Many bigger companies will have multiple Yum/Apt/Maven/Git repositories, and with Docker, it doesn't matter. Whatever is built into the container is what gets run. Most importantly it puts control of those things into the hands of the development team, not the system administration team. It allows you to more cleanly separate your infrastructure ops from your application engineering/devops, which is the prime benefit IMO because those two groups have never worked together well.
- Creating a scratch VM (not even provisioning) is a speed bump when you want to re-running scripts on a pristine environment to validate them. Starting a Docker image takes ~1s.
- Provisioning is slow! Reddit suggests installing a plugin (vagrant-cachier) to keep you sane. I ended up downloading a plugin to take VirtualBox snapshots of my VM and even that was depressingly slow.
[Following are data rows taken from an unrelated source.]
(* ===== verification/AheadTheorems.v ===== *)
(** * What a reader's helper guarantees

    A reader with a helper reads and waits as one without does, because what its helper prepares is
    what the reader would have made itself. *)

From Stdlib Require Import String.
From S2P Require Import Prelude Bytes Effects Region Channel V4 V4Facts Names Segment Helper MapAhead Prefault Writer Reader Wake Chain RegionFacts SegmentFacts Route RouteFacts OpenFacts LocateFacts Joining Demo AheadFacts AheadReads AheadRuns.

#[local] Open Scope string_scope.
#[local] Open Scope list_scope.
#[local] Open Scope Z_scope.

Section theorems.
Context `{Env}.

(** C35: a reader that has started its helper answers single reads, owned batches, peeks and polls as
    the reader without one does, in any sequence, however the helper's turns fall between them and
    whatever others write meanwhile, as long as what they write keeps the identities of the files
    there are and new files are new instances.  If no call of the lone reader fails, the answers
    are the same; if one does, they are the same up to it, and from there on the reader with the helper may
    go on where the lone one cannot, as it may already hold a segment retention has removed.
    (Batches of borrowed messages and seeks are not among the calls.) *)
Theorem a_helper_changes_nothing_a_reader_sees r w r' w' tr helper time ts :
  calm w -> r_map_ahead r = None -> r_helper r = Some helper -> start_map_ahead r w = Outcome (Ok tt) r' w' tr ->
  others_ok w ts ->
  exists a, r' = helped a r /\ w' = w /\
    let '(vs, failed) := alone ts r w in
    let '(vs', failed') := beside ts (first_thread time a) r w' in
    if failed then exists more, vs' = vs ++ more else vs' = vs /\ failed' = false.
Proof.
  intros Hc Hr Hh Hs Ho. destruct (start_promises r w r' w' tr helper time Hc Hr Hh Hs) as (a & -> & -> & _ & Hp).
  exists a. split; [done|]. split; [done|]. pose proof (beside_alone ts _ r w w Hc Hc ltac:(by constructor) Hp Ho) as Ha.
  unfold agrees in Ha. destruct (alone ts r w) as [vs []], (beside ts _ r w) as [vs' failed']; cbn in *; [done|by injection Ha as -> ->].
Qed.

(** C36: a turn of the reader's helper, however it ends, changes no file, and leaves the shared state
    true to its promise: the region offered for the reader's segment is the window of the file the
    reader is in, and the segment offered after it is mapped from the file of that name with the
    identity its header holds. *)
Theorem the_reader_helper_keeps_its_promise t r w :
  calm w -> promised t r w ->
  let o := ahead_turn t w in
  calm (o_world o) /\ same_files w (o_world o) /\ promised (o_self o) r (o_world o) /\
  (forall y, a_ready (t_shared (o_self o)) = Some y -> y_file_sequence y = r_file_sequence r ->
     y_mapping y = Mapping (r_file r) (u64 (y_region_idx y * region_size_cached r)) (region_size_cached r)) /\
  (forall n, a_next_segment (t_shared (o_self o)) = Some n ->
     m_mapping (as_region0 n) = Mapping (as_file n) 0 (region_size_cached r) /\
     reads (validate_v4_prefix (Mapping (as_file n) 0 (region_size_cached r))) tt (o_world o) (Ok (as_identity n))).
Proof.
  intros Hc Hp o. destruct (turn_keeps t r w Hc Hp) as (Hc1 & Hsf & Hp1). fold o in Hc1, Hsf, Hp1.
  split; [exact Hc1|]. split; [exact Hsf|]. split; [exact Hp1|]. split.
  - intros y Hy. exact (proj2 (pm_ready _ _ _ Hp1 y Hy)).
  - intros n Hn. destruct (pm_next _ _ _ Hp1 n Hn) as [-> _ Hi _]. by split.
Qed.

End theorems.

Section waiting.
Context `{Env}.

(** C37: whenever a blocking read of the lone reader returns, with the next message or, its time being
    up, without one, the same read of the reader with a helper returns the same, in the same world, and
    leaves the helper's promise kept.  (One direction only: where the lone reader's read fails, as when
    retention has removed its next segment, that of the reader with a helper may succeed.) *)
Theorem a_helper_changes_no_wait fuel timeout t r w v r1 w1 tr :
  calm w -> promised t r w -> read_blocking fuel timeout r w = Outcome (Ok v) r1 w1 tr ->
  exists a, read_blocking fuel timeout (helped (t_shared t) r) w = Outcome (Ok v) (helped a r1) w1 tr /\
    promised (with_shared a t) r1 w1.
Proof. intros Hc Hp E. destruct (like_read_blocking fuel timeout t r w v r1 w1 tr Hc Hp E) as (_ & _ & Hl). by apply Hl. Qed.

End waiting.

(** ** Witnesses *)

(** The reader of [Demo], with a helper asked for. *)
Definition rd_h : Reader := set_options None (Some inherit) Immediate None rd1.

(** The writer leaves its region, rolls, and sends a message in the next file. *)
Definition wA : Writer := Eval vm_compute in o_self (roll_over_region w2 wd2).
Definition wdA : world := Eval vm_compute in o_world (roll_over_region w2 wd2).
Definition sent_next : outcome Writer unit := (roll_file ;; try_reserve 40 ;; Writer_commit 7 32 1) wA wdA.
Definition wdB : world := Eval vm_compute in o_world sent_next.

Lemma sent_next_returns : o_res sent_next = Ok tt.
Proof. vm_compute. reflexivity. Qed.

Definition started_h : outcome Reader unit := start_map_ahead rd_h wd1.
Definition ahead0 : Ahead :=
  Eval vm_compute in match r_map_ahead (o_self started_h) with
                     | Some a => a
                     | None => MkAhead Failure_default 0 "" 0 0 None None None (MkBounded [] 0) 0 false
                     end.

Lemma started_h_run : started_h = Outcome (Ok tt) (helped ahead0 rd_h) wd1 [].
Proof. vm_compute. reflexivity. Qed.

Definition turns0 : list Turn :=
  [HelperTurns; Calls Poll; Others wdA; Calls PeekHeader; Calls TryRead; Calls Poll; HelperTurns; Others wdB;
   HelperTurns; Calls TryRead; HelperTurns; Calls Poll].

Definition answers0 : list Answer :=
  [Ready false; GotHeader (Some (Peeked 5 9 60)); GotMessage (Some (MkRef (Mapping 1 0 4096) 208 60)); Ready false;
   GotMessage (Some (MkRef (Mapping 2 0 4096) 208 32)); Ready false].

Lemma answers0_alone : alone turns0 rd_h wd1 = (answers0, false).
Proof. vm_compute. reflexivity. Qed.

Lemma absent f rs w i : calm w -> w_inodes w !! f = None -> reads (validate_v4_prefix (Mapping f 0 rs)) tt w (Ok i) -> False.
Proof.
  intros Hc Hf E. destruct (validate_bytes f rs w i Hc E) as [H4 _]. unfold data_of, inode_of in H4. rewrite Hf in H4.
  vm_compute in H4. discriminate H4.
Qed.

Definition only (f : Z) (w : world) : Prop := forall g, g <> f -> w_inodes w !! g = None.

Lemma only_1 w i : w_inodes w = {[1 := i]} -> only 1 w.
Proof. intros E g Hg. rewrite E. by apply lookup_singleton_None. Qed.

(** The identities of the files of the two segments. *)
Lemma same_identity_bytes :
  (len_of wdA 1 = len_of wd1 1 /\ get 4 (data_of wdA 1) 4 = get 4 (data_of wd1 1) 4 /\
   ext_at (data_of wdA 1) EXT_FILE_OFFSET = ext_at (data_of wd1 1) EXT_FILE_OFFSET) /\
  (len_of wdB 1 = len_of wdA 1 /\ get 4 (data_of wdB 1) 4 = get 4 (data_of wdA 1) 4 /\
   ext_at (data_of wdB 1) EXT_FILE_OFFSET = ext_at (data_of wdA 1) EXT_FILE_OFFSET).
Proof. split_and!; vm_compute; reflexivity. Qed.

Lemma one_file : only 1 wd1 /\ only 1 wdA.
Proof.
  split.
  - apply (only_1 wd1 (default (Inode 0 ∅) (w_inodes wd1 !! 1))). vm_compute. reflexivity.
  - apply (only_1 wdA (default (Inode 0 ∅) (w_inodes wdA !! 1))). vm_compute. reflexivity.
Qed.

Lemma calm1 : calm wd1. Proof. done. Qed.
Lemma calmA : calm wdA. Proof. done. Qed.
Lemma calmB : calm wdB. Proof. done. Qed.

(** What a world with one segment says of identities, and another in which that segment is the same. *)
Section identities.
Variables (wd wd' : world) (Hc : calm wd) (Hc' : calm wd') (Hone : only 1 wd).
Hypotheses (Hl : len_of wd' 1 = len_of wd 1) (Hg : get 4 (data_of wd' 1) 4 = get 4 (data_of wd 1) 4)
  (Hx : ext_at (data_of wd' 1) EXT_FILE_OFFSET = ext_at (data_of wd 1) EXT_FILE_OFFSET).

Lemma one_same f rs i :
  reads (validate_v4_prefix (Mapping f 0 rs)) tt wd (Ok i) -> reads (validate_v4_prefix (Mapping f 0 rs)) tt wd' (Ok i).
Proof.
  intros E. destruct (Z.eq_dec f 1) as [->|Hf]; [|destruct (absent f rs wd i Hc (Hone f Hf) E)].
  exact (validate_kept 1 rs wd wd' i Hc Hc' Hl Hg Hx E).
Qed.

Lemma one_back rs i :
  reads (validate_v4_prefix (Mapping 1 0 rs)) tt wd' (Ok i) -> reads (validate_v4_prefix (Mapping 1 0 rs)) tt wd (Ok i).
Proof. intros E. exact (validate_kept 1 rs wd' wd i Hc' Hc (eq_sym Hl) (eq_sym Hg) (eq_sym Hx) E). Qed.

Lemma commit_keeps : only 1 wd' -> w_dir wd' = w_dir wd -> keeps_identities wd wd'.
Proof.
  intros Hone' Hd. constructor; [exact one_same|]. intros name f rs i Hn E. left. split; [by rewrite <- Hd|].
  destruct (Z.eq_dec f 1) as [->|Hf]; [by apply one_back|]. destruct (absent f rs wd' i Hc' (Hone' f Hf) E).
Qed.

(** A second segment is of another instance than the first. *)
Lemma roll_keeps name i1 i2 :
  w_inodes wd' = {[1 := i1; 2 := i2]} -> w_dir wd' = <[name := DFile 2]> (w_dir wd) ->
  ext_identity (ext_at (i_data i1) EXT_FILE_OFFSET) = Ok (Identity_initial (id_of 1)) ->
  (exists j, ext_identity (ext_at (i_data i2) EXT_FILE_OFFSET) = Ok j /\ instance j = id_of 2) ->
  keeps_identities wd wd'.
Proof.
  intros Hin Hdir H1 (j2 & H2 & Hj2).
  assert (HB : forall g, g <> 1 -> g <> 2 -> w_inodes wd' !! g = None).
  { intros g Hg1 Hg2. rewrite Hin. rewrite lookup_insert_ne by (by apply not_eq_sym). by apply lookup_singleton_None, not_eq_sym. }
  assert (D1 : data_of wd' 1 = i_data i1) by (unfold data_of, inode_of; by rewrite Hin).
  assert (D2 : data_of wd' 2 = i_data i2) by (unfold data_of, inode_of; by rewrite Hin).
  constructor; [exact one_same|]. intros n f rs i Hd E. destruct (Z.eq_dec f 2) as [->|Hf2].
  - right. intros g j Hg2 Ej. destruct (validate_bytes _ _ _ _ Hc' E) as [_ E2]. rewrite D2, H2 in E2. injection E2 as <-.
    destruct (Z.eq_dec g 1) as [->|Hg1]; [|destruct (absent g rs wd' j Hc' (HB g Hg1 Hg2) Ej)].
    destruct (validate_bytes _ _ _ _ Hc' Ej) as [_ E1]. rewrite D1, H1 in E1. injection E1 as <-. rewrite Hj2. by vm_compute.
  - left. destruct (Z.eq_dec f 1) as [->|Hf1]; [|destruct (absent f rs wd' i Hc' (HB f Hf1 Hf2) E)].
    split; [|by apply one_back]. rewrite Hdir in Hd.
    apply lookup_insert_Some in Hd as [[_ Hd]|[_ Hd]]; [by injection Hd|exact Hd].
Qed.
End identities.

Lemma wd1_wdA : keeps_identities wd1 wdA.
Proof.
  destruct same_identity_bytes as [(L & G & X) _]. destruct one_file as [H1 HA].
  apply (commit_keeps wd1 wdA calm1 calmA H1 L G X HA). vm_compute. reflexivity.
Qed.

Lemma wdA_wdB : keeps_identities wdA wdB.
Proof.
  destruct same_identity_bytes as [_ (L & G & X)]. destruct one_file as [_ HA].
  apply (roll_keeps wdA wdB calmA calmB HA L G X (channel_file_name "c" 1) (inode_of wdB 1) (inode_of wdB 2)).
  - vm_compute. reflexivity.
  - vm_compute. reflexivity.
  - vm_compute. reflexivity.
  - eexists. split; vm_compute; reflexivity.
Qed.

Lemma turns0_ok : others_ok wd1 turns0.
Proof. exact (conj calmA (conj wd1_wdA (conj calmB (conj wdA_wdB I)))). Qed.

Lemma a_helper_changes_nothing_a_reader_sees_witness :
  exists a, beside turns0 (first_thread 0 a) rd_h wd1 = (answers0, false).
Proof.
  destruct (a_helper_changes_nothing_a_reader_sees rd_h wd1 (helped ahead0 rd_h) wd1 [] inherit 0 turns0
    calm1 eq_refl eq_refl started_h_run turns0_ok) as (a & _ & _ & Ha).
  exists a. rewrite answers0_alone in Ha. destruct (beside turns0 (first_thread 0 a) rd_h wd1) as [vs' failed'].
  destruct Ha as [-> ->]. reflexivity.
Defined.

Lemma thread0_promised : promised (first_thread 0 ahead0) rd_h wd1.
Proof.
  destruct (start_promises rd_h wd1 _ _ _ inherit 0 calm1 eq_refl eq_refl started_h_run) as (a & E & _ & _ & Hp).
  by injection E as <-.
Qed.

Lemma the_reader_helper_keeps_its_promise_witness :
  promised (o_self (ahead_turn (first_thread 0 ahead0) wd1)) rd_h wd1 /\
  exists y, a_ready (t_shared (o_self (ahead_turn (first_thread 0 ahead0) wd1))) = Some y /\ y_mapping y = Mapping 1 4096 4096.
Proof.
  destruct (the_reader_helper_keeps_its_promise (first_thread 0 ahead0) rd_h wd1 calm1 thread0_promised)
    as (_ & _ & Hp & Hy & _).
  split; [exact Hp|]. exists (MkReady 0 1 (Mapping 1 4096 4096)). split; [vm_compute; reflexivity|].
  exact (Hy (MkReady 0 1 (Mapping 1 4096 4096)) ltac:(vm_compute; reflexivity) eq_refl).
Defined.

(** A wait with the helper, for a message that is there. *)
Definition waited0 : outcome Reader (option MessageRef) := read_blocking 2 None rd_h wdA.

Lemma thread0_promised_A : promised (first_thread 0 ahead0) rd_h wdA.
Proof. exact (promised_others _ _ _ _ thread0_promised wd1_wdA). Qed.

Lemma a_helper_changes_no_wait_witness :
  exists a, o_res (read_blocking 2 None (helped ahead0 rd_h) wdA) = Ok (Some (MkRef (Mapping 1 0 4096) 208 60)) /\
    promised (with_shared a (first_thread 0 ahead0)) (o_self waited0) (o_world waited0).
Proof.
  assert (E : read_blocking 2 None rd_h wdA
    = Outcome (Ok (Some (MkRef (Mapping 1 0 4096) 208 60))) (o_self waited0) (o_world waited0) []) by (vm_compute; reflexivity).
  destruct (a_helper_changes_no_wait 2 None (first_thread 0 ahead0) rd_h wdA _ _ _ _ calmA thread0_promised_A E) as (a & Ea & Hp).
  exists a. split; [|exact Hp]. exact (f_equal o_res Ea).
Defined.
Docker commit takes maybe 20s on a big layer.
- VirtualBox shared folders are pretty bad, so apparently I should install vagrant-bindfs (and NFS packages). -v is effectively zero effort.
- I had to keep on shutting down and starting up the VM to tweak memory settings - too big and my laptop died, too small and nothing would start. You get far more flexible controls in Docker.
I couldn't help but think all the way through that putting everything in a Docker container would just be a far nicer experience, even if it does violate the single process rule - for this use case, Docker solves some papercuts very effectively.
- snapshots, provision your VM once, snapshot it, power off.
- clone a new machine from that snapshot (its still powered on, and do what you will with it)
Bonus points for attaching an ephemeral drive.
- provisioning is slow, thats why you have hot spares to clone from/use directly.
To minimise hassle, I use the very same infrastructure that I deploy on in prod. This means that there is no difference between prod and dev.
I understand the need to run stuff on laptops, but for me, its really not worth it. Using the same systems and sized machines as in prod makes life so much simpler. Plus I can hand over a machine to another dev really simply.